Use this checklist before preparing a Chrome Web Store upload. Do not publish from automation; upload manually through the Chrome Web Store Developer Dashboard.

## Pre-Build

- Run `npm install`.
- Run `npm run typecheck`.
- Run `npm run build`.
- Run `npm run build:store`.
- Set a real `AURA_GOOGLE_OAUTH_CLIENT_ID` for release builds.
- Set `AURA_GOOGLE_WEB_OAUTH_CLIENT_ID` too if the Web OAuth fallback is required.
- Inspect `dist/manifest.json`.
- Confirm `manifest_version` is `3`.
- Confirm no remote hosted code or remote scripts are present.
- Confirm permissions are least-privilege.
- Confirm there is no full Google Drive scope.

## Fresh Chrome Web Store ZIP

- Run `npm run build:store`.
- Confirm `dist/manifest.json`.
- Create ZIP with the contents of `dist` at the archive root.
- Verify `manifest.json` is at the ZIP root, not under `dist/`.
- Verify no source files or secrets are included.
- Verify real OAuth client ID for release build.
- Verify ZIP does not include `node_modules`, `docs`, `.git`, source files, `.env`, screenshots, or development artifacts.
- Upload ZIP manually in Chrome Web Store Developer Dashboard.

## Manual Browser Test

- Install `dist` as an unpacked extension.
- First-run onboarding.
- Add group.
- Add link.
- Edit group.
- Edit link.
- Search.
- Query modifiers, if implemented in the current build.
- Keyboard shortcuts.
- Command Palette.
- Import from A Fine Start.
- JSON import.
- JSON export.
- Browser Bookmarks HTML export.
- Markdown export.
- CSV export.
- A Fine Start-compatible export.
- Restore Points Manager.
- Duplicate Finder.
- Remove demo data.
- Reset with restore point.
- Corrupted storage recovery if feasible.
- Optional Google Drive connect.
- Optional Google Drive disconnect/delete backup.
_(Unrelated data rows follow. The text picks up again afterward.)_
(* ===== verification/PostingMoney.v ===== *)
(** What the room-charge ledger pays for (PostingTables, PostingEngine).

    [keeps T] is what a statement may do to the evidence of a charge: rows the PMS
    acknowledged are frozen, new acknowledgements concern only the attempts [T],
    a reviewer's confirmation is final, and nothing is settled or granted without
    evidence.  Along every history of [PostingProofs.step] a granted settlement
    has its evidence. *)
From stdpp Require Import pretty.
From S2P Require Import Prelude GoStrings GoText CommerceRules CommerceTables Pg Modules PostingWire PostingGate PostingTables PostingEngine PostingLedger PostingProofs.

Definition acked_only (T : gset string) (x y : PDb) : Prop :=
  ∀ i a, attempts y !! i = Some a → at_outcome a = ACKED → i ∉ T → attempts x !! i = Some a.

Record keeps (T : gset string) (x y : PDb) : Prop := {
  ke_frozen : acked_frozen x y;
  ke_only : acked_only T x y;
  ke_final : confirmed_final x y;
  ke_postings : postings x ⊆ postings y;
  ke_money : money x → money y
}.

#[export] Instance keeps_refl T : Reflexive (keeps T).
Proof. intros x. split; [by intros ?..| |done|done]; intros ?; eauto. Qed.

Lemma keeps_then T x y z : keeps T x y → keeps ∅ y z → keeps T x z.
Proof.
  intros [F1 O1 C1 P1 M1] [F2 O2 C2 P2 M2]. split; [| | |by etrans|auto].
  - intros i a Hi Ha. eauto.
  - intros i a Hi Ha HT. apply O1; [|done..]. apply O2; [done..|set_solver].
  - intros p rv Hr Ht. destruct (C1 p rv Hr Ht) as (rv' & Hr' & Ht'). by eapply C2.
Qed.

#[export] Instance keeps_trans : Transitive (keeps ∅).
Proof. intros x y z. apply keeps_then. Qed.

Lemma same_keeps x y : same_ledger x y → keeps ∅ x y.
Proof.
  intros (Ha & Hr & Hp & HM). split; [| | |done|done].
  - intros i a. by rewrite Ha.
  - intros i a. by rewrite Ha.
  - intros p rv H Ht. rewrite Hr. eauto.
Qed.

(** ** The statements on the ledger *)

Lemma insert_attempt_keeps id new x y :
  at_outcome new = SENDING → insert_attempt id new x = Ok y → keeps ∅ x y.
Proof.
  intros Hs H. pose proof H as (_ & Hid & _ & _ & Ha & Hr & Hp & _)%insert_attempt_Ok.
  assert (Hst : shop y = shop x).
  { revert H. unfold insert_attempt. rewrite !bind_unit. by intros (_ & _ & _ & _ & _ & _ & _ & [= <-]). }
  assert (F : acked_frozen x y). { intros i a Hi _. rewrite Ha, lookup_insert_ne; congruence. }
  assert (C : confirmed_final x y).
  { intros p rv Hrv Ht. rewrite Hr. unfold p4_consume_retry_authorization. cbn.
    destruct (decide (p = at_posting new)) as [->|Hne]; [|rewrite lookup_alter_ne by done; eauto].
    rewrite lookup_alter_eq, Hrv. cbn. eexists. split; [done|]. by destruct (_ && _). }
  split; [done| |done|by rewrite Hp|].
  - intros i a. rewrite Ha, lookup_insert_Some. intros [[<- <-]|[_ Hi]]; [congruence|done].
  - apply money_mono; [by rewrite Hp|done..].
Qed.

(** An attempt that was not acknowledged is settled. *)
Lemma update_attempt_keeps T id o as_ x y :
  (∀ a, attempts x !! id = Some a → at_outcome a ≠ ACKED) → (o = ACKED → id ∈ T) →
  update_attempt id o as_ x = Ok y → keeps T x y.
Proof.
  intros Hn HT [[_ ->]|(a & a' & Hi & Ha & Hr & _ & Ho & _ & _ & Hp & Hst)]%update_attempt_Ok; [reflexivity|].
  assert (F : acked_frozen x y).
  { intros j b Hj Hb. rewrite Ha, lookup_insert_ne; [done|]. intros ->. by eapply Hn. }
  assert (C : confirmed_final x y) by (intros p rv H1 H2; rewrite Hr; eauto).
  split; [done| |done|by rewrite Hp|apply money_mono; [by rewrite Hp|done..]].
  intros j b. rewrite Ha, lookup_insert_Some. intros [[<- <-]|[_ Hj]] Hb HjT; [|done].
  destruct HjT. apply HT. congruence.
Qed.

Lemma recover_attempt_keeps id x y : update_attempt id UNKNOWN None x = Ok y → keeps ∅ x y.
Proof.
  intros H. pose proof H as [[_ ->]|(a & a' & Hi & _ & _ & _ & _ & _ & Hone & _)]%update_attempt_Ok; [reflexivity|].
  apply (update_attempt_keeps ∅ id UNKNOWN None); [|done|exact H]. intros b Hb. assert (b = a) as -> by congruence.
  destruct Hone as [->|Hone]; [done|]. by rewrite <- Hone.
Qed.

Lemma keeps_reviews x y posting rv' :
  attempts y = attempts x → reviews y = <[posting := rv']> (reviews x) → postings x ⊆ postings y →
  shop y = shop x →
  (∀ rv, reviews x !! posting = Some rv → rv_terminal rv = Some "CONFIRM_POSTED" → rv_terminal rv' = Some "CONFIRM_POSTED") →
  keeps ∅ x y.
Proof.
  intros Ha Hr Hp Hst Hrv. assert (C : confirmed_final x y).
  { intros p rv H1 H2. rewrite Hr. destruct (decide (p = posting)) as [->|Hne].
    - rewrite lookup_insert_eq. eauto.
    - rewrite lookup_insert_ne by done. eauto. }
  assert (F : acked_frozen x y) by (intros i a; by rewrite Ha).
  split; [done|intros i a; by rewrite Ha|done|done|by apply money_mono].
Qed.

Lemma review_keeps posting action attr expected rid amt x y :
  record_posting_review_action posting action attr expected rid amt x = Ok y → keeps ∅ x y.
Proof.
  intros H. pose proof (review_ledger _ _ _ _ _ _ _ _ H) as (Ha & Hp & _). revert H.
  unfold record_posting_review_action. rewrite !bind_unit. intros (_ & _ & H).
  destruct (postings x !! posting) as [o|]; [|done]. cbn zeta in H.
  rewrite !bind_unit, !check_Ok in H. destruct H as (_ & _ & Hterm & _ & _ & _ & Hy). injection Hy as Hy.
  assert (HR : ∀ {A} (f : PDb → A) d, (∀ m, f (set_postings m x) = f x) →
    f (if decide (action = "CREATE_REVERSAL") then set_postings d x else x) = f x)
    by (intros A f d Hf; destruct (decide (action = "CREATE_REVERSAL")); [apply Hf|done]).
  eapply (keeps_reviews x y posting); [done| |done| |]; rewrite <- Hy; cbn.
  1: by rewrite HR. 1: by rewrite HR.
  intros rv Er Et. rewrite Er in *. cbn in *. rewrite Et in *.
  apply orb_true_iff in Hterm as [Hesc|Ht]; [|by zify_guards]. by rewrite Hesc.
Qed.

Lemma zero_retry_keeps p ob est x y : p4_authorize_zero_attempt_retry p ob est x = Ok y → keeps ∅ x y.
Proof.
  unfold p4_authorize_zero_attempt_retry. rewrite !bind_unit. intros (_ & _ & _ & _ & H).
  etrans; [|eapply same_keeps, update_outbox_same, H].
  eapply (keeps_reviews _ _ p); try done. intros rv Hr Ht. by rewrite Hr.
Qed.

(** ** Histories *)

Definition unacked (w : world) : Prop :=
  ∀ d a, d ∈ pend w → attempts (db w) !! pd_id d = Some a → at_outcome a ≠ ACKED.

Definition paid_ok (w : world) : Prop := money (db w) ∧ unacked w.

Lemma paid_db w x : keeps ∅ (db w) x → paid_ok w → paid_ok (on_db w x).
Proof.
  intros [F O C P M] [HM HU]. split; [by apply M|]. intros d a Hd Hi Ha.
  cbn in Hd, Hi. apply (HU d a Hd); [|exact Ha]. apply O; [exact Hi|exact Ha|set_solver].
Qed.

Lemma paid_keep w r : (∀ x, r = Ok x → keeps ∅ (db w) x) → paid_ok w → paid_ok (on_db w (keep (db w) r)).
Proof. intros H. apply paid_db. destruct r; cbn; [by apply H|reflexivity]. Qed.

Lemma keeps_insert p posting no pn h now : preserves (tx_le (keeps ∅)) (InsertAttempt p posting no pn h now).
Proof.
  apply le_bind; [apply _|apply le_uuid, _|]. intros id. apply le_bind; [apply _| |intros; apply le_ret, _].
  apply le_exec; [apply _|]. intros x y H. by refine (insert_attempt_keeps _ _ _ _ _ H).
Qed.

Lemma keeps_recover a : preserves (tx_le (keeps ∅)) (SettleAttempt a UNKNOWN "").
Proof. apply le_exec; [apply _|]. intros x y. apply recover_attempt_keeps. Qed.

(** The settlement of one attempt that was not acknowledged before. *)
Lemma settle_keeps c id r env x :
  (∀ a, attempts x !! id = Some a → at_outcome a ≠ ACKED) → keeps {[id]} x (settle c id r env x).
Proof.
  intros Hn. unfold settle. set (so := conclude r _).
  destruct (settle_tx c id so (st_now env) _) as [t [[]|e]] eqn:E; [|reflexivity].
  assert (HK : keeps {[id]} x (tx_db t)).
  { revert E. unfold settle_tx, SettleAttempt, exec. unfold mbind at 1, ST_bind at 1. unfold statement at 1. cbn.
    destruct (next_statement_fails _); [done|]. destruct (update_attempt _ _ _ x) as [y|] eqn:Eu; [|done]. cbn. intros E.
    eapply keeps_then; [eapply update_attempt_keeps; [done| |exact Eu]; set_solver|].
    refine (le_bind (keeps ∅) _ _ _ _ _ _ _ E); [apply le_event; [apply _..|apply same_keeps]|].
    intros _. destruct (_ && _); [|apply le_update_outbox; [apply _..|apply same_keeps]].
    apply le_bind; [apply _|apply le_defer; [apply _..|apply same_keeps]|]. intros. apply le_ret, _. }
  unfold commit. destruct (tx_aborted t); [reflexivity|]. destruct (st_fate env); [|reflexivity|done].
  destruct (decide _); [|done]. eapply keeps_then; [done|]. unfold apply_outcome. apply (le_outcome_call (keeps ∅)); [apply _..|apply same_keeps].
Qed.

Section paid.
Context (sha256_hex : string → string).

Lemma paid_claim cfg tenant site iface env w :
  world_ok w → paid_ok w → paid_ok (step sha256_hex cfg (OClaim tenant site iface env) w).
Proof.
  intros W Hw. cbn. pose proof (claim_step_claimed sha256_hex cfg tenant site iface env (db w)) as Hc.
  assert (HA : keeps ∅ (db w) (claim_step sha256_hex cfg tenant site iface env (db w)).1).
  { apply (le_claim_step (keeps ∅)); [apply _..|apply same_keeps|]. intros. apply keeps_insert. }
  destruct (claim_step sha256_hex cfg tenant site iface env (db w)) as [x r]. cbn in Hc, HA.
  pose proof (paid_db _ _ HA Hw) as [HM HU]. destruct r as [| | |c id pn body]; [by split..|].
  destruct Hc as (_ & _ & _ & _ & a & Hi & Ho & _). split; [done|].
  intros d b [->|Hd]%elem_of_cons Hb; [|by apply (HU d b)]. cbn in Hb. assert (b = a) as -> by congruence. by rewrite Ho.
Qed.

Lemma paid_settle cfg k env w : world_ok w → paid_ok w → paid_ok (step sha256_hex cfg (OSettle k env) w).
Proof.
  intros W [HM HU]. cbn. destruct (pend w !! k) as [d|] eqn:Ek; [|by split].
  destruct (pd_result d) as [r|]; [|by split].
  assert (Hd : d ∈ pend w) by (by eapply list_elem_of_lookup_2).
  pose proof (settle_keeps (pd_claim d) (pd_id d) r env (db w) (λ a, HU d a Hd)) as [_ O _ _ M].
  split; [by apply M|]. intros e a He Hi Ha. cbn in He, Hi.
  apply list_elem_of_split_length in Ek as (l1 & l2 & Hl & Hk). destruct W as [_ _ _ _ W5].
  rewrite Hl, fmap_app in W5. cbn in W5. apply NoDup_app in W5 as (_ & Hd1 & [Hd2 _]%NoDup_cons).
  rewrite Hl, Hk, delete_middle in He. apply (HU e a); [rewrite Hl; set_solver| |done].
  apply O; [done..|]. rewrite elem_of_singleton. intros E. apply elem_of_app in He as [He|He].
  - apply (Hd1 (pd_id e)); [by apply list_elem_of_fmap_2|rewrite E; left].
  - apply Hd2. rewrite <- E. by apply list_elem_of_fmap_2.
Qed.

Lemma paid_step cfg o w : world_ok w → paid_ok w → paid_ok (step sha256_hex cfg o w).
Proof.
  intros W Hw. pose proof same_keeps as HS. destruct o as [| |k reply| | | | | | | | | |dec nf rec park].
  - apply paid_db; [|done]. apply (le_CreatePosting (keeps ∅)); [apply _..|done].
  - by apply paid_claim.
  - destruct Hw as [HM HU]. cbn. destruct (pend w !! k) as [d|] eqn:Ek; [|by split].
    destruct (pd_result d); [by split|]. split; [done|]. intros e a He Hi. cbn in He, Hi.
    apply list_elem_of_lookup in He as [j Hj]. destruct (decide (j = k)) as [->|Hne].
    + rewrite list_lookup_insert_eq in Hj by (by eapply lookup_lt_Some). injection Hj as <-.
      apply (HU d a); [by eapply list_elem_of_lookup_2|exact Hi].
    + rewrite list_lookup_insert_ne in Hj by done. apply (HU e a); [by eapply list_elem_of_lookup_2|done].
  - by apply paid_settle.
  - destruct Hw as [HM HU]. split; [done|]. intros d a Hd. by apply elem_of_nil in Hd.
  - apply paid_db; [|done]. apply (le_RecoverOrphanedAttempts (keeps ∅)); [apply _..|done|apply keeps_recover].
  - apply paid_db; [|done]. apply (le_ApplySettlementOutcomes (keeps ∅)); [apply _..|done].
  - apply paid_keep; [|done]. intros x H. eapply HS, Requeue_same, H.
  - apply paid_keep; [|done]. intros x (y & Hy%review_keeps & Hs%HS)%decide_review_split. by transitivity y.
  - apply paid_keep; [|done]. intros x. apply zero_retry_keeps.
  - apply paid_keep; [|done]. intros x H. eapply HS, requeue_parked_same, H.
  - apply paid_keep; [|done]. intros x H. eapply HS, outcome_same, H.
  - apply paid_db; [|done]. by apply HS.
Qed.

Lemma paid_run l w : world_ok w → paid_ok w → paid_ok (run sha256_hex l w).
Proof.
  revert w. induction l as [|[cfg o] l IH]; intros w W Hw; [done|].
  apply IH; [by apply step_ok|by apply paid_step].
Qed.

(** The evidence a settlement was paid: one of its charges was acknowledged with OK
    by the PMS, or confirmed as posted by a reviewer. *)
Definition charged (y : PDb) (id : string) : Prop :=
  ∃ p po, postings y !! p = Some po ∧ po_settlement po = id ∧ po_type po = CHARGE ∧
    ((∃ i a, attempts y !! i = Some a ∧ at_posting a = p ∧ at_outcome a = ACKED ∧ at_as a = Some "OK") ∨
     (∃ rv, reviews y !! p = Some rv ∧ rv_terminal rv = Some "CONFIRM_POSTED")).

(** C2. Access is paid for: along any history, a room-charge settlement that is
    settled, or whose entitlement was granted, has a CHARGE posting that the PMS
    acknowledged with OK or that a reviewer confirmed as posted.  Lost answers,
    crashes, orphan recovery, retries and repairs never grant without it. *)
Theorem granted_is_paid (x : PDb) (l : list (PostingConfig * op)) (id : string) (se : Settlement) :
  no_charges x → money x → let y := db (run sha256_hex l (mkWorld x [] [])) in
  settlements y !! id = Some se → se_method se = "PMS_POSTING" → se_status se = "SETTLED" ∨ has_entitlement se y → charged y id.
Proof.
  intros H0 HM y Hse Hm Hst.
  destruct (paid_run l (mkWorld x [] [])) as [M _]; [by apply no_charges_ok| |].
  { split; [done|]. intros d a Hd. by apply elem_of_nil in Hd. }
  destruct (proj2 M id se Hse Hm Hst) as [E|E].
  - apply acknowledged_true in E as (p & po & i & a & ? & ? & ? & ? & ? & ? & ?). exists p, po. split_and!; [done..|].
    left. eauto 10.
  - apply reviewed_posted_true in E as (p & po & rv & ? & ? & ? & ? & ?). exists p, po. split_and!; [done..|]. right. eauto.
Qed.
End paid.

Lemma sample_money : money LedgerSample.start.
Proof.
  split.
  - intros i j x y. unfold settlements. cbn [shop settled LedgerSample.start LedgerSample.sales].
    intros [<- _]%lookup_singleton_Some [<- _]%lookup_singleton_Some _. done.
  - intros id se. unfold settlements, has_entitlement. cbn [shop settled granted LedgerSample.start LedgerSample.sales].
    intros [<- <-]%lookup_singleton_Some _ [?|(k & e & He & _)]; [done|]. by rewrite lookup_empty in He.
Qed.

Lemma granted_is_paid_witness :
  let y := db (run LedgerSample.sha LedgerSample.history (mkWorld LedgerSample.start [] [])) in
  (en_status <$> CommerceTables.granted (shop y) !! "e1") = Some Checkout.ACTIVE ∧
  ∃ p po, postings y !! p = Some po ∧ po_settlement po = "se1" ∧ po_type po = CHARGE.
Proof.
  split; [vm_compute; reflexivity|].
  destruct (granted_is_paid LedgerSample.sha LedgerSample.start LedgerSample.history "se1" (mkSettlement LedgerSample.sc "pu1" "PMS_POSTING" "SETTLED"))
    as (p & po & H1 & H2 & H3 & _); [exact sample_start|exact sample_money|vm_compute; reflexivity|reflexivity|by left|eauto].
Defined.
(* ===== verification/ErasureProofs.v ===== *)
(** What the erasure ledger proves (ErasureLedger): a chain pins its past, a copy that
    authenticates is the appliance's own, an interrupted write is a prefix, and a
    restore redoes every erasure that anything records. *)
From stdpp Require Import pretty.
From S2P Require Import Prelude GoStrings GoText ErasureLedger.

Section ledger.
Context `{LedgerLib}.

(** ** Chains *)

Definition chain (es : list Entry) : Prop := linked None es = None.

Lemma checkLink_ok prev e :
  checkLink prev e = None →
  1 ≤ Seq e ∧ Ledger e ≠ "" ∧ Hash e = ComputeHash e ∧
  match prev with
  | None => Seq e = 1 ∧ Prev e = GenesisPrev
  | Some p => Seq e = wrap64 (Seq p + 1) ∧ Prev e = Hash p ∧ Ledger e = Ledger p
  end.
Proof.
  unfold checkLink. destruct (_ || _) eqn:E; [done|]. rewrite !orb_false_iff in E. destruct E as [[[E1 E2] E3] E4].
  apply Z.ltb_ge in E1. apply empty_false in E3.
  destruct prev as [p|].
  - destruct (negb _) eqn:En; [done|]. apply negb_false_iff, Z.eqb_eq in En.
    do 2 (case_decide; [done|]). case_decide; [done|]. intros _. split_and!; try done; by apply dec_stable.
  - destruct (negb _ || _) eqn:En; [done|]. apply orb_false_iff in En as [En Ep]. apply negb_false_iff, Z.eqb_eq in En.
    apply bool_decide_eq_false in Ep. case_decide; [done|]. intros _. split_and!; try done; by apply dec_stable.
Qed.

(** The link of an entry to the one before it. *)
Lemma linked_lookup prev es i e :
  linked prev es = None → es !! i = Some e →
  checkLink (match i with O => prev | S j => es !! j end) e = None.
Proof.
  revert prev i. induction es as [|x es IH]; intros prev i HL Hi; [done|]. cbn [linked] in HL.
  destruct (checkLink prev x) eqn:E; [done|]. destruct i as [|i]; [by injection Hi as ->|].
  specialize (IH (Some x) i HL Hi). by destruct i.
Qed.

Lemma chain_first es e : chain es → es !! 0%nat = Some e → checkLink None e = None.
Proof. intros HC Hi. exact (linked_lookup _ _ _ _ HC Hi). Qed.

Lemma chain_next es i e : chain es → es !! S i = Some e → ∃ p, es !! i = Some p ∧ checkLink (Some p) e = None.
Proof.
  intros HC Hi. pose proof (linked_lookup _ _ _ _ HC Hi) as HL. cbv iota in HL. destruct (es !! i) as [p|] eqn:E; [by exists p|].
  apply lookup_ge_None in E. apply lookup_lt_Some in Hi. lia.
Qed.

Lemma chain_Hash es i e : chain es → es !! i = Some e → Hash e = ComputeHash e.
Proof. intros HC Hi. by destruct (checkLink_ok _ _ (linked_lookup _ _ _ _ HC Hi)) as (_ & _ & ? & _). Qed.

Lemma linked_app prev es es' :
  linked prev (es ++ es')%list = None ↔ linked prev es = None ∧ linked (match last es with Some e => Some e | None => prev end) es' = None.
Proof.
  revert prev. induction es as [|x es IH]; intros prev; [naive_solver|]. cbn [linked app].
  destruct (checkLink prev x); [naive_solver|]. rewrite IH. by destruct es as [|y es]; [|rewrite last_cons_cons; destruct (last (y :: es)) eqn:E; [|by apply last_None in E]].
Qed.

Lemma linked_take prev es n : linked prev es = None → linked prev (take n es) = None.
Proof. rewrite <- (take_drop n es) at 1. rewrite linked_app. naive_solver. Qed.

(** An unbroken chain is numbered from one. *)
Lemma chain_Seq es i e : chain es → Forall typed es → es !! i = Some e → Seq e = Z.of_nat (S i).
Proof.
  intros HC HT. revert e. induction i as [|i IH]; intros e Hi.
  - apply chain_first, checkLink_ok in Hi as (_ & _ & _ & -> & _); done.
  - destruct (chain_next _ _ _ HC Hi) as (p & Ep & (H1 & _ & _ & HS & _ & _)%checkLink_ok).
    specialize (IH p Ep). pose proof (Forall_lookup_1 _ _ _ _ HT Ep) as [Hp _]. rewrite HS in H1 |- *.
    destruct (decide (Seq p + 1 < two63)); [rewrite wrap64_id; [lia|unfold in_int64 in *; lia]|].
    assert (Seq p = two63 - 1) as Hmax by (unfold in_int64 in Hp; lia). rewrite Hmax in H1. by vm_compute in H1.
Qed.

Lemma chain_ID es i e : chain es → es !! i = Some e → Ledger e = match es with [] => "" | x :: _ => Ledger x end.
Proof.
  intros HC. revert e. induction i as [|i IH]; intros e Hi; [by destruct es; [|injection Hi as ->]|].
  destruct (chain_next _ _ _ HC Hi) as (p & Ep & (_ & _ & _ & _ & _ & ->)%checkLink_ok). by apply IH.
Qed.

Lemma chain_head es : chain es → Forall typed es → Seq <$> last es = if decide (es = []) then None else Some (Z.of_nat (length es)).
Proof.
  intros HC HT. destruct es as [|x es _] using rev_ind; [done|]. rewrite last_snoc. case_decide as Hd; [by destruct es|].
  cbn. f_equal. rewrite (chain_Seq _ (length es) x HC HT).
  - rewrite length_app. cbn. f_equal. lia.
  - rewrite lookup_app_r, Nat.sub_diag by lia. done.
Qed.

(** ** What a hash pins *)

(** An entry without its code: what the hash covers, and the hash. *)
Definition content (e : Entry) : Entry :=
  mkEntry (Ledger e) (Seq e) (Prev e) (Kind e) (Tenant e) (Site e) (AtUS e) (Body e) (Hash e) "".

(** The fields an appliance writes hold no separator. *)
Definition clean (e : Entry) : Prop :=
  Forall (λ s, lacks unit_separator s = true) [Ledger e; Kind e; Tenant e; Site e; Body e].

(** Two entries, one of each chain, on which SHA-256 collides. *)
Definition collide (es es' : list Entry) : Prop :=
  ∃ e e', e ∈ es ∧ e' ∈ es' ∧ preimage e ≠ preimage e' ∧ sha256 (preimage e) = sha256 (preimage e').

Lemma pretty_no_separator (z : Z) : lacks unit_separator (pretty z) = true.
Proof.
  apply lacks_pretty_Z; [done|]. intros d. unfold pretty_N_char.
  by repeat (match goal with |- context [match ?x with _ => _ end] => destruct x end).
Qed.

Lemma prev_no_separator es i e : chain es → es !! i = Some e → lacks unit_separator (Prev e) = true.
Proof.
  intros HC Hi. destruct i as [|i].
  - apply chain_first, checkLink_ok in Hi as (_ & _ & _ & _ & ->); [|done]. by vm_compute.
  - destruct (chain_next _ _ _ HC Hi) as (p & Ep & (_ & _ & _ & _ & -> & _)%checkLink_ok).
    rewrite (chain_Hash _ _ _ HC Ep). apply sha256_hex.
Qed.

Lemma preimage_inj e e' :
  clean e → lacks unit_separator (Prev e) = true → preimage e = preimage e' → Hash e = Hash e' → content e = content e'.
Proof.
  intros HC HP HE HH. assert (HL : ∀ z : Z, lacks unit_separator (pretty z) = true) by apply pretty_no_separator.
  unfold clean in HC. rewrite !Forall_cons in HC. destruct HC as (H1 & H2 & H3 & H4 & H5 & _).
  unfold preimage in HE. apply Join_inj_length in HE; [|done|done|by repeat constructor].
  injection HE as HE1 HE2 HE3 HE4 HE5 HE6 HE7 HE8. unfold content.
  apply (inj pretty) in HE2, HE7. congruence.
Qed.

Lemma hash_pins hon es e e' :
  chain hon → Forall clean hon → chain es → e ∈ hon → e' ∈ es → Hash e = Hash e' → content e = content e' ∨ collide hon es.
Proof.
  intros HC HF HC' He He' HH. destruct (decide (preimage e = preimage e')) as [HP|HP].
  - left. rewrite Forall_forall in HF. pose proof (HF e He). apply list_elem_of_lookup in He as [i Hi].
    apply preimage_inj; try done. exact (prev_no_separator _ _ _ HC Hi).
  - right. exists e, e'. split_and!; [done..|]. apply list_elem_of_lookup in He as [i Hi], He' as [j Hj].
    change (ComputeHash e = ComputeHash e'). by rewrite <- (chain_Hash _ _ _ HC Hi), <- (chain_Hash _ _ _ HC' Hj).
Qed.

(** Equal hashes at one place: the same history up to there. *)
Lemma past_pinned hon es i e e' :
  chain hon → Forall clean hon → chain es → hon !! i = Some e → es !! i = Some e' → Hash e = Hash e' →
  content <$> take (S i) hon = content <$> take (S i) es ∨ collide hon es.
Proof.
  intros HC HF HC'. revert e e'. induction i as [|i IH]; intros e e' Hi Hi' HH;
    (destruct (hash_pins hon es e e') as [HE|]; [done|done|done|by eapply list_elem_of_lookup_2..|done| |by right]).
  - left. rewrite (take_S_r _ _ _ Hi), (take_S_r _ _ _ Hi'), !take_0. change ([content e] = [content e']). by rewrite HE.
  - destruct (chain_next _ _ _ HC Hi) as (p & Ep & (_ & _ & _ & _ & HP & _)%checkLink_ok).
    destruct (chain_next _ _ _ HC' Hi') as (p' & Ep' & (_ & _ & _ & _ & HP' & _)%checkLink_ok).
    destruct (IH p p' Ep Ep') as [HT|]; [|left|by right].
    + injection HE as _ _ HE _. congruence.
    + rewrite (take_S_r _ _ _ Hi), (take_S_r _ _ _ Hi'), !fmap_app, HT. f_equal. change ([content e] = [content e']). by rewrite HE.
Qed.

(** The same hash anywhere is the same place. *)
Lemma place_pinned hon es i e e0 :
  chain hon → Forall typed hon → Forall clean hon → chain es → Forall typed es → es !! i = Some e → e0 ∈ hon → Hash e0 = Hash e →
  content <$> take (S i) es = content <$> take (S i) hon ∨ collide hon es.
Proof.
  intros HC HT HF HC' HT' Hi He0 HH. destruct (hash_pins hon es e0 e) as [HE|]; try done; [by eapply list_elem_of_lookup_2| |by right].
  apply list_elem_of_lookup in He0 as [j Hj]. injection HE as _ HS _ _ _ _ _ _ _.
  rewrite (chain_Seq _ _ _ HC HT Hj), (chain_Seq _ _ _ HC' HT' Hi) in HS. assert (j = i) as -> by lia.
  by destruct (past_pinned hon es i e0 e) as [->|]; [..|left|right].
Qed.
## Chrome Web Store Manual Steps

- Upload ZIP manually.
- Fill short description from `docs/STORE_LISTING.md`.
- Fill detailed description from `docs/STORE_LISTING.md`.
- Upload screenshots using `docs/SCREENSHOTS.md`.
- Set category.
- Set privacy practices.
- Add privacy policy URL from published GitHub Pages `docs/privacy-policy.html`.
- Add support URL.
- Add source code URL.
- Add reviewer notes from `docs/STORE_LISTING.md` or `STORE_SUBMISSION.md`.
- Submit for review manually.

## Post-Launch

- Verify the public listing text and screenshots.
- Test install from the Chrome Web Store listing.
- Confirm Google Drive OAuth works for the published extension ID.
- Collect feedback through GitHub Issues or the chosen support URL.
- Triage bugs, especially import/export, restore, duplicate deletion, and Drive sync.
- Prepare 1.2.1 if launch feedback finds release-blocking issues.

## Release Blockers

- TypeScript or production build failure.
- Store validation failure.
- Placeholder OAuth client ID in a release ZIP.
- Remote code, analytics, or tracking found in the build.
- Manifest permissions beyond the documented least-privilege set.
- Screenshots or listing text claiming features not present in the local build.